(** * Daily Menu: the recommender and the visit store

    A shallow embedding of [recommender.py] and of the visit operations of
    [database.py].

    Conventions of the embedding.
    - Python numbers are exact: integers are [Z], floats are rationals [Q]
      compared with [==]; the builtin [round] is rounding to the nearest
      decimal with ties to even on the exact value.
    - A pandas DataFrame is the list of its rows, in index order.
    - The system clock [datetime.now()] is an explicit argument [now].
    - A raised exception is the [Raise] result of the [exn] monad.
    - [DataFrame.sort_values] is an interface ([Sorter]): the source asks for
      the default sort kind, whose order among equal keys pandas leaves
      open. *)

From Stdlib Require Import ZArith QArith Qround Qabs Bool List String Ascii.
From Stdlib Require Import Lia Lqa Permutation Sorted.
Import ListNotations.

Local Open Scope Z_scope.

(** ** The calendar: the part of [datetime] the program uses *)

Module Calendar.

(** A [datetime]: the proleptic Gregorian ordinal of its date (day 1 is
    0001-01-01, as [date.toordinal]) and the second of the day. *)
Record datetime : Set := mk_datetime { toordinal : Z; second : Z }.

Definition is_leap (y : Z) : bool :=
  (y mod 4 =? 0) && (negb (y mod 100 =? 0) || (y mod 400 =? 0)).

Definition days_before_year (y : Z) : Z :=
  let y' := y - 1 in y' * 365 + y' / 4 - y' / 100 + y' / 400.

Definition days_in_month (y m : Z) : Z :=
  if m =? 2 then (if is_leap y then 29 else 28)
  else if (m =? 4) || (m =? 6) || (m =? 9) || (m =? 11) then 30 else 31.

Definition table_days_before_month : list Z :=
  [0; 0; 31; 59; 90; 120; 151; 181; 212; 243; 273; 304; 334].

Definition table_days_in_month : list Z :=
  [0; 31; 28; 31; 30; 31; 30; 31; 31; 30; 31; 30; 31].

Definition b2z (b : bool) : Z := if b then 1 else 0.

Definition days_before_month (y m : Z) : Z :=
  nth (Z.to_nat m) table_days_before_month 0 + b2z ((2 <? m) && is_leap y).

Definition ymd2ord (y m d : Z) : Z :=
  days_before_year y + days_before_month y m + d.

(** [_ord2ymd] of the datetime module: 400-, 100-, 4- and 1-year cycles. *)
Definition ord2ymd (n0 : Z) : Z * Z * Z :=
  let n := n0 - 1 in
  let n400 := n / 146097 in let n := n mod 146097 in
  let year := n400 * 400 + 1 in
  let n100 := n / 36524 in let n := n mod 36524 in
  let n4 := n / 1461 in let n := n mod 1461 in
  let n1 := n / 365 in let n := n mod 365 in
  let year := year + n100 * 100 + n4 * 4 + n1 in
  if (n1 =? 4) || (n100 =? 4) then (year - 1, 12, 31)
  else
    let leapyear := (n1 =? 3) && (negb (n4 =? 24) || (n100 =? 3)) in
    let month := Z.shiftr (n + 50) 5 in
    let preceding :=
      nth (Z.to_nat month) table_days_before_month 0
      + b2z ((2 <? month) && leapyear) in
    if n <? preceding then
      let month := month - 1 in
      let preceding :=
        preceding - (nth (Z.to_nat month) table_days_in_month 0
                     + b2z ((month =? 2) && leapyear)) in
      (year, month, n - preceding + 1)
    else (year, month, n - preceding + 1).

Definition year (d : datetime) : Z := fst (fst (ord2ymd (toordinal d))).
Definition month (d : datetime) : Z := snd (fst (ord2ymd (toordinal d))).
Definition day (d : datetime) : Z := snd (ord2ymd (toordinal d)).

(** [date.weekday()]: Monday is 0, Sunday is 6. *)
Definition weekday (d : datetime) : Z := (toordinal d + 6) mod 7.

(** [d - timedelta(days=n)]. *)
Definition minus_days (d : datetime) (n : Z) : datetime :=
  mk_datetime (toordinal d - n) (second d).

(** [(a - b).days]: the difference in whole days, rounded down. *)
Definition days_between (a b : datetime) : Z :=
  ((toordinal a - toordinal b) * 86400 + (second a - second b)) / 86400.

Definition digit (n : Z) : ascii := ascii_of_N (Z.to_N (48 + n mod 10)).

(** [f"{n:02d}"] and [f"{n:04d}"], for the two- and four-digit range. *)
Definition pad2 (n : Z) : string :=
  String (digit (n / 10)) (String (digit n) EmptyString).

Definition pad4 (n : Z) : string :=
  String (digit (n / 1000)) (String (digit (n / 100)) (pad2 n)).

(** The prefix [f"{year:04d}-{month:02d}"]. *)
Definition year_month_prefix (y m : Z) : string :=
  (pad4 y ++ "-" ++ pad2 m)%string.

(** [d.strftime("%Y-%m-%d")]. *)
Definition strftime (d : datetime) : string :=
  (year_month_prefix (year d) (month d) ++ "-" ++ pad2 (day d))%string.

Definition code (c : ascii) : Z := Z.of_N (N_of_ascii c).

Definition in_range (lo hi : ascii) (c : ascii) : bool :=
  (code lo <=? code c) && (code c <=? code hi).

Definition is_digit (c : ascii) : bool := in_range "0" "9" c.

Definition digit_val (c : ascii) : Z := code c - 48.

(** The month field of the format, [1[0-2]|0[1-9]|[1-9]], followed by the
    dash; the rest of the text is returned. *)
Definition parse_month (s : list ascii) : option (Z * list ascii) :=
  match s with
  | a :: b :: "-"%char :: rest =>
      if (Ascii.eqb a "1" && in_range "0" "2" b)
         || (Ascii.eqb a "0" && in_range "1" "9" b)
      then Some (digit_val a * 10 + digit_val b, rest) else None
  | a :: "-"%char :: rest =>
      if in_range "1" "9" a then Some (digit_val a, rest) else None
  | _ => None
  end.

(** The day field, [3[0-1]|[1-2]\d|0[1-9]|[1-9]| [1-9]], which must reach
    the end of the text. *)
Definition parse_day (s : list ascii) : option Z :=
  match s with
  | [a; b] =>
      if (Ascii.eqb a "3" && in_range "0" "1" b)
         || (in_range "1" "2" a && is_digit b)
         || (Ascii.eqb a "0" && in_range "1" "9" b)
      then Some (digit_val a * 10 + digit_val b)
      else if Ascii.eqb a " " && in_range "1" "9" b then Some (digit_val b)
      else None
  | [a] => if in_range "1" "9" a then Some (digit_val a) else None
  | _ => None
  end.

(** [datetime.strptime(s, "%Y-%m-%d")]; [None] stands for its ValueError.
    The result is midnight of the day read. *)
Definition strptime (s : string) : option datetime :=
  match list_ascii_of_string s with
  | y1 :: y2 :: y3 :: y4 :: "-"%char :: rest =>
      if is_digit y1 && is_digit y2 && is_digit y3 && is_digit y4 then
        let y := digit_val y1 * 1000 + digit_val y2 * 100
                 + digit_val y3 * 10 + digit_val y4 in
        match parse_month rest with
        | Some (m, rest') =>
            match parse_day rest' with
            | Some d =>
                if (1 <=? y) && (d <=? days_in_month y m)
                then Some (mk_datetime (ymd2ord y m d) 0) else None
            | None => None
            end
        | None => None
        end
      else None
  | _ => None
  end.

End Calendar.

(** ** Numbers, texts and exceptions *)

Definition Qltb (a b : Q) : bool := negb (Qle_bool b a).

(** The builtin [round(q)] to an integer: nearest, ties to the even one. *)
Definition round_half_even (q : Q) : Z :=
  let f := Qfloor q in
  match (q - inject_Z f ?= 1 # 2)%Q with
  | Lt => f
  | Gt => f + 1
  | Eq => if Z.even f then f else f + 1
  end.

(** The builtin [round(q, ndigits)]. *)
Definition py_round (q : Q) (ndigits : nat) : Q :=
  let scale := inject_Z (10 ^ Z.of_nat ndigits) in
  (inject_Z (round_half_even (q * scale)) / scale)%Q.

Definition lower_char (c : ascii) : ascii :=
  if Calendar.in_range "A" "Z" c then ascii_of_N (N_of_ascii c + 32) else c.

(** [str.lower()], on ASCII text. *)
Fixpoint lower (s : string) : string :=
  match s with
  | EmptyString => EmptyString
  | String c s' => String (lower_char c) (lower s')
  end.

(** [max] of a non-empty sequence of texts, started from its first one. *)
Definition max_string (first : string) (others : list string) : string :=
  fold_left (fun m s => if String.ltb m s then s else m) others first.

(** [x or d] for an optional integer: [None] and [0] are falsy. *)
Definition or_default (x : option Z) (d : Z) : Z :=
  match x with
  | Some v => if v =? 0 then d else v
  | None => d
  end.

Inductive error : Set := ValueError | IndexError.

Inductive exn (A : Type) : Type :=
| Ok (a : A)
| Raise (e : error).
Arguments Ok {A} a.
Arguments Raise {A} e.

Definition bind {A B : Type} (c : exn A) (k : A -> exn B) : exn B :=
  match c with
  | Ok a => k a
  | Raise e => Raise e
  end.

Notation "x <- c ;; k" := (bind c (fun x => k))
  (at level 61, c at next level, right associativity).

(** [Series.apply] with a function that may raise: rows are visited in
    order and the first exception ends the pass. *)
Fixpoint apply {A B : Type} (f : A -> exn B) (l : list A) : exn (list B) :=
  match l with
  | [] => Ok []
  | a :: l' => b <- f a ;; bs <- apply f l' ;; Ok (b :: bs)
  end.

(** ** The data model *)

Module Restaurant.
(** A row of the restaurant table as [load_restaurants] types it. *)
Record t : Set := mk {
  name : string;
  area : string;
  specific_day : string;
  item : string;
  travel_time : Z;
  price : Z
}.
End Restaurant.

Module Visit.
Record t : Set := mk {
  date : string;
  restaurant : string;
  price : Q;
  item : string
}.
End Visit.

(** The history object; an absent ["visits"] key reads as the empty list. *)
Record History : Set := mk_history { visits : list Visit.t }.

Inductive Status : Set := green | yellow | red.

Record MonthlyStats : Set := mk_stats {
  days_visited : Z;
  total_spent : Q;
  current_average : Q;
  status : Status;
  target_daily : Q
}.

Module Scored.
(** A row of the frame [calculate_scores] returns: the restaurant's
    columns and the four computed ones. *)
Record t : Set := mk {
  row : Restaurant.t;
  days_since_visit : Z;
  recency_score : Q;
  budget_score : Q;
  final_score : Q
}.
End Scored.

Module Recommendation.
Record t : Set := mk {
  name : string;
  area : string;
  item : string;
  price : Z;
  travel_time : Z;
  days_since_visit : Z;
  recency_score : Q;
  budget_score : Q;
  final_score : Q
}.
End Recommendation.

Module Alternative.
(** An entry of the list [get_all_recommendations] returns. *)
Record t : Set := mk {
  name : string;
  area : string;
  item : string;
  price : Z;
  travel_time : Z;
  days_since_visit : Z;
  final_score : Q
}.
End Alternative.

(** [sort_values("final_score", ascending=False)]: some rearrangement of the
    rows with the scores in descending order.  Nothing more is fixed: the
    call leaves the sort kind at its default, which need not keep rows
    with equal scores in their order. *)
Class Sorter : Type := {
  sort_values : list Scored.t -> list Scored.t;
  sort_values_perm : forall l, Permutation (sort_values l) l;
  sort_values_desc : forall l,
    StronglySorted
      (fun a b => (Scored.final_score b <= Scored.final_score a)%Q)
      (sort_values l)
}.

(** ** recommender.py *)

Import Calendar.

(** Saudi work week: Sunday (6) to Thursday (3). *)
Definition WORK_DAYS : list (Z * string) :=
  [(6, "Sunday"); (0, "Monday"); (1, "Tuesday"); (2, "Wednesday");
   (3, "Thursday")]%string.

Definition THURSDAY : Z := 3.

——

Please restate the records word for word. Go from the first line to the line with "compared with [==];" and include both.

Written answer:
(** * Daily Menu: the recommender and the visit store

    A shallow embedding of [recommender.py] and of the visit operations of
    [database.py].

    Conventions of the embedding.
    - Python numbers are exact: integers are [Z], floats are rationals [Q]
      compared with [==]; the builtin [round] is rounding to the nearest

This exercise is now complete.